(* ===== verification/Interleave.v ===== *)
(** The model controller with its goroutines side by side: reconciliations run in a worker
    of the manager while the loop of WatchForInformerUpdates handles the events of the
    informers, and both read and write the same maps and the same routes. *)

From Stdlib Require Import Ascii.
From stdpp Require Import base numbers gmap strings list relations.
From S2P Require Import Prelude Programs Crd Kube Offloader Configurer Registry Metric Health Convert BeamlitClient.
From S2P Require Import ModelReconciler ModelSync ModelLoop.
Local Open Scope Z_scope.

Section Interleave.
Context {W : Type} `{Ho : Offloader W} `{Hos : !OffloaderSpec W} `{Hcl : CtrlClient W} `{Hb : BeamlitAPI W}
  `{Hcf : Configurer W} `{Hmi : MetricInformer W} `{Hhi : HealthInformer W} `{Htp : TimeParse}.
Local Abbreviation RW := (ModelDeploymentReconciler * W)%type.

(** The world moves on by itself without touching the shares in force. *)
Inductive world_moves : relation RW :=
| world_move r w w' : offloaded w' = offloaded w -> world_moves (r, w) (r, w').

(** *** One handler per model

    Handlers of one model take turns; handlers of different models overlap, each action
    of one between any two of another.  The manager recovers a reconciliation that panics
    and goes on; [panicked] are the models this happens to. *)
Definition handler_of (ns n : string) (p : prog RW unit) : Prop :=
  exists ev, concerns ns n ev /\ p = Handlers.handle ev.
Definition per_model_step (panicked : string -> Prop) (ns : string) : relation (RW * pool RW string unit) :=
  pool_step panicked (exclusive (handler_of ns)) world_moves.

Lemma interleaved_record `{!Surroundings W} `{!CleanFailures W} panicked ns r0 w0 x l n p :
  contains_byte "/"%char ns = false -> OngoingOffloadings r0 = ∅ -> ManagedModels r0 = ∅ ->
  rtc (per_model_step panicked ns) ((r0, w0), []) (x, l) -> n ∉ l.*1 -> ~ panicked n ->
  OngoingOffloadings x.1 !! slash_key ns n = Some p -> offloaded x.2 !! n = Some p.
Proof.
  intros Hns Ho0 Hm0 Hrun Hn Hp.
  assert (pool_ok (good ns) (mine ns) (fun t => in_step (panicked t)) (x, l)) as (_ & _ & _ & Hout).
  { eapply pool_steps_ok; [| | | |exact Hrun].
    - intros t p' v [ev [Hev ->]] Hv. by apply owns_handle.
    - intros t v Ht. by left.
    - intros s s' [r w w' Hw]. split; [done|]. intros t. unfold mine. cbn. by rewrite Hw.
    - destruct (synced_init (W:=W) ns r0 w0 Ho0 Hm0) as [Hg Hs].
      split_and!; [exact Hg|apply NoDup_nil_2|by intros ? ? ?%not_elem_of_nil|intros t _; right; apply Hs]. }
  destruct (Hout n Hn) as [?|Hv]; [done|]. by apply Hv.
Qed.

(** C4. Handlers of different models may overlap: in any interleaving of reconciliations
    and events with at most one handler in flight per model, the percentage recorded for a
    model without a handler in flight, none of which panicked, is the one its route has;
    a reconciliation of another model that panics and is recovered does not change that.  No
    answer of the gateway is lost: a call that fails has had no effect ([CleanFailures]). *)
Theorem interleaved_record_is_in_force `{!Surroundings W} `{!CleanFailures W} panicked ns r0 w0 x l n p :
  contains_byte "/"%char ns = false -> OngoingOffloadings r0 = ∅ -> ManagedModels r0 = ∅ ->
  rtc (per_model_step panicked ns) ((r0, w0), []) (x, l) -> n ∉ l.*1 -> ~ panicked n ->
  OngoingOffloadings x.1 !! slash_key ns n = Some p -> offloaded x.2 !! n = Some p.
Proof. apply interleaved_record. Qed.

(** A handler that begins, and the steps that follow. *)
Definition begin_handler (n : string) (ev : controller_event) (c : RW * pool RW string unit) : RW * pool RW string unit :=
  (c.1, c.2 ++ [(n, Handlers.handle ev)]).
Definition take_turns (sched : list string) (c : RW * pool RW string unit) : RW * pool RW string unit :=
  foldl (fun c t => turn t c) c sched.
Lemma handler_run panicked ns sched n ev c : n ∉ c.2.*1 -> concerns ns n ev ->
  rtc (per_model_step panicked ns) c (take_turns sched (begin_handler n ev c)).
Proof.
  intros Hn Hev. transitivity (begin_handler n ev c); [|apply turns_sound].
  apply rtc_once. destruct c as [s l]. apply pool_start. split; [done|]. by exists ev.
Qed.

(** *** One reconciliation, one event

    What the code enforces: the manager's only worker reconciles one request at a time and
    recovers panics, and the loop handles one event at a time. *)
Inductive lane := Worker | InformerLoop.
#[local] Instance lane_eq_dec : EqDecision lane.
Proof. solve_decision. Defined.
Definition lane_of (ev : controller_event) : lane :=
  match ev with EvReconcile _ => Worker | _ => InformerLoop end.
Definition lane_program (t : lane) (p : prog RW unit) : Prop :=
  exists ev, lane_of ev = t /\ p = Handlers.handle ev.
Definition lane_step : relation (RW * pool RW lane unit) :=
  pool_step (fun t => t = Worker) (exclusive lane_program) world_moves.

Lemma start_lane s l ev : lane_of ev ∉ l.*1 -> lane_step (s, l) (s, l ++ [(lane_of ev, Handlers.handle ev)]).
Proof. intros Hl. apply pool_start. split; [done|]. by exists ev. Qed.
End Interleave.
#[export] Existing Instance lane_eq_dec.

Module InterleaveExamples.
Import ModelLoopExamples.
#[local] Existing Instance lab_offloader.
#[local] Existing Instance lab_offloader_spec.
#[local] Existing Instance lab_client.
#[local] Existing Instance lab_beamlit.
#[local] Existing Instance lab_configurer.
#[local] Existing Instance lab_metrics.
#[local] Existing Instance lab_health.
#[local] Existing Instance lab_time.
#[local] Existing Instance lab_surroundings.
#[local] Existing Instance lab_clean.

Definition config : Type := (ModelDeploymentReconciler * lab) * pool (ModelDeploymentReconciler * lab) lane unit.
Definition start (ev : controller_event) (c : config) : config := (c.1, c.2 ++ [(lane_of ev, Handlers.handle ev)]).
Definition turns (n : nat) (t : lane) (c : config) : config := foldl (fun c t => turn t c) c (replicate n t).

(** A new generation of the model arrives while an event of it is handled. *)
Definition lab_m2 : ModelDeployment := set_meta (mkMeta "ns" "m" 2 ∅ None [modelDeploymentFinalizer]) lab_m.
Definition edited (c : config) : config :=
  ((c.1.1, mkLab (lab_shares c.1.2) (lab_managed c.1.2) {[lab_key := lab_m2]} (lab_notices c.1.2) (lab_down c.1.2)), c.2).

Definition c1 : config := turns 100 Worker (start (EvReconcile lab_key) ((lab_start, lab_world lab_m), [])).
Definition c2 (n : nat) : config := turns n InformerLoop (start (reached true) c1).
Definition c3 (n : nat) : config := turns 100 Worker (start (EvReconcile lab_key) (edited (c2 n))).
Definition c4 (n : nat) : config := turns 100 InformerLoop (c3 n).

Lemma turns_run n t c : rtc lane_step c (turns n t c).
Proof. apply turns_sound. Qed.
Lemma start_run ev c : lane_of ev ∉ c.2.*1 -> rtc lane_step c (start ev c).
Proof. intros Hl. apply rtc_once. destruct c. by apply start_lane. Qed.
Lemma edited_run c : rtc lane_step c (edited c).
Proof. apply rtc_once. destruct c as [[r w] l]. by apply pool_world. Qed.

(** The event is stopped between putting 30% in force and recording it. *)
Definition raced : config := c4 9.

Lemma started_run n t ev c c' : lane_of ev ∉ c.2.*1 -> c' = turns n t (start ev c) -> rtc lane_step c c'.
Proof. intros Hl ->. etransitivity; [by apply start_run|apply turns_run]. Qed.

Lemma raced_run : rtc lane_step ((lab_start, lab_world lab_m), []) raced.
Proof.
  assert (InformerLoop ∉ c1.2.*1) as H1.
  { assert (c1.2.*1 = []) as -> by (vm_compute; reflexivity). apply not_elem_of_nil. }
  assert (Worker ∉ (c2 9).2.*1) as H2.
  { assert ((c2 9).2.*1 = [InformerLoop]) as -> by (vm_compute; reflexivity). by intros ?%list_elem_of_singleton. }
  transitivity c1; [apply (started_run 100 Worker (EvReconcile lab_key)); [apply not_elem_of_nil|done]|].
  transitivity (c2 9); [exact (started_run 9 InformerLoop (reached true) c1 _ H1 eq_refl)|].
  transitivity (edited (c2 9)); [apply edited_run|].
  transitivity (c3 9); [exact (started_run 100 Worker (EvReconcile lab_key) (edited (c2 9)) _ H2 eq_refl)|].
  apply turns_run.
Qed.

(** Nothing in the code keeps a reconciliation and an event of one model apart: with
    one worker and one loop, a reconciliation that runs between the offloader's call and
    the record of an event leaves a model recorded at its percentage with no traffic
    offloaded, and neither a metric above its target nor a report of good health changes that;
    a report of bad health, or a metric below its target, ends it. *)
Theorem overlapping_handlers_lose_the_share :
  exists x : ModelDeploymentReconciler * lab, rtc lane_step ((lab_start, lab_world lab_m), []) (x, []) /\
    OngoingOffloadings x.1 !! "ns/m" = Some 30 /\ offloaded x.2 !! "m" = Some 0 /\
    handle (reached true) x = (x, Ok tt) /\ handle (healthy true) x = (x, Ok tt) /\
    offloaded (handle (healthy false) x).1.2 !! "m" = Some 100 /\
    OngoingOffloadings (handle (reached false) x).1.1 !! "ns/m" = None.
Proof.
  pose proof raced_run as Hrun. assert (raced.2 = []) as Hl by (vm_compute; reflexivity).
  rewrite (surjective_pairing raced), Hl in Hrun. exists raced.1. split; [exact Hrun|]. clear Hrun Hl.
  split_and!; vm_compute; reflexivity.
Qed.

(** One handler of a model at a time, a reconciliation of another model beside it, which may
    panic and be recovered. *)
Definition panics (n : string) : Prop := n = "other".
Definition b1 := take_turns (replicate 100 "m") (begin_handler "m" (EvReconcile lab_key) ((lab_start, lab_world lab_m), [])).
Definition b2 := take_turns (replicate 9 "m") (begin_handler "m" (reached true) b1).
Definition b3 := take_turns ("other" :: replicate 20 "m") (begin_handler "other" (EvReconcile (mkNN "ns" "other")) b2).

Lemma interleaved_record_is_in_force_witness :
  OngoingOffloadings b3.1.1 !! slash_key "ns" "m" = Some 30 /\ b3.2.*1 = ["other"] /\
  offloaded b3.1.2 !! "m" = Some 30.
Proof.
  assert (OngoingOffloadings b3.1.1 !! slash_key "ns" "m" = Some 30) as Hr by (vm_compute; reflexivity).
  assert (b3.2.*1 = ["other"]) as Hl by (vm_compute; reflexivity).
  split; [exact Hr|]. split; [exact Hl|].
  assert (contains_byte "/"%char "ns" = false) as Hns by (vm_compute; reflexivity).
  assert ("m" ∉ b1.2.*1) as H1.
  { assert (b1.2.*1 = []) as -> by (vm_compute; reflexivity). apply not_elem_of_nil. }
  assert ("other" ∉ b2.2.*1) as H2.
  { assert (b2.2.*1 = ["m"]) as -> by (vm_compute; reflexivity). by intros ?%list_elem_of_singleton. }
  assert ("m" ∉ b3.2.*1) as Hm by (rewrite Hl; by intros ?%list_elem_of_singleton).
  assert (rtc (per_model_step panics "ns") ((lab_start, lab_world lab_m), []) b3) as Hrun.
  { transitivity b1; [exact (handler_run panics "ns" _ "m" (EvReconcile lab_key)
      ((lab_start, lab_world lab_m), []) (not_elem_of_nil _) eq_refl)|].
    transitivity b2; [exact (handler_run panics "ns" _ "m" (reached true) b1 H1 eq_refl)|].
    exact (handler_run panics "ns" _ "other" (EvReconcile (mkNN "ns" "other")) b2 H2 eq_refl). }
  revert Hr Hm Hrun. generalize b3. intros [x l] Hr Hm Hrun.
  assert (~ panics "m") as Hp by discriminate.
  exact (interleaved_record_is_in_force panics "ns" lab_start (lab_world lab_m) x l "m" 30 Hns eq_refl eq_refl Hrun Hm Hp Hr).
Defined.
End InterleaveExamples.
----------
- What is needed -
In the listing above, locate the line containing "#[local] Instance lane_eq_dec" and the line containing "Definition lane_step : relation". Transcribe those two lines and everything between them, exactly as written.

- Task response -
#[local] Instance lane_eq_dec : EqDecision lane.
Proof. solve_decision. Defined.
Definition lane_of (ev : controller_event) : lane :=
  match ev with EvReconcile _ => Worker | _ => InformerLoop end.
Definition lane_program (t : lane) (p : prog RW unit) : Prop :=
  exists ev, lane_of ev = t /\ p = Handlers.handle ev.
Definition lane_step : relation (RW * pool RW lane unit) :=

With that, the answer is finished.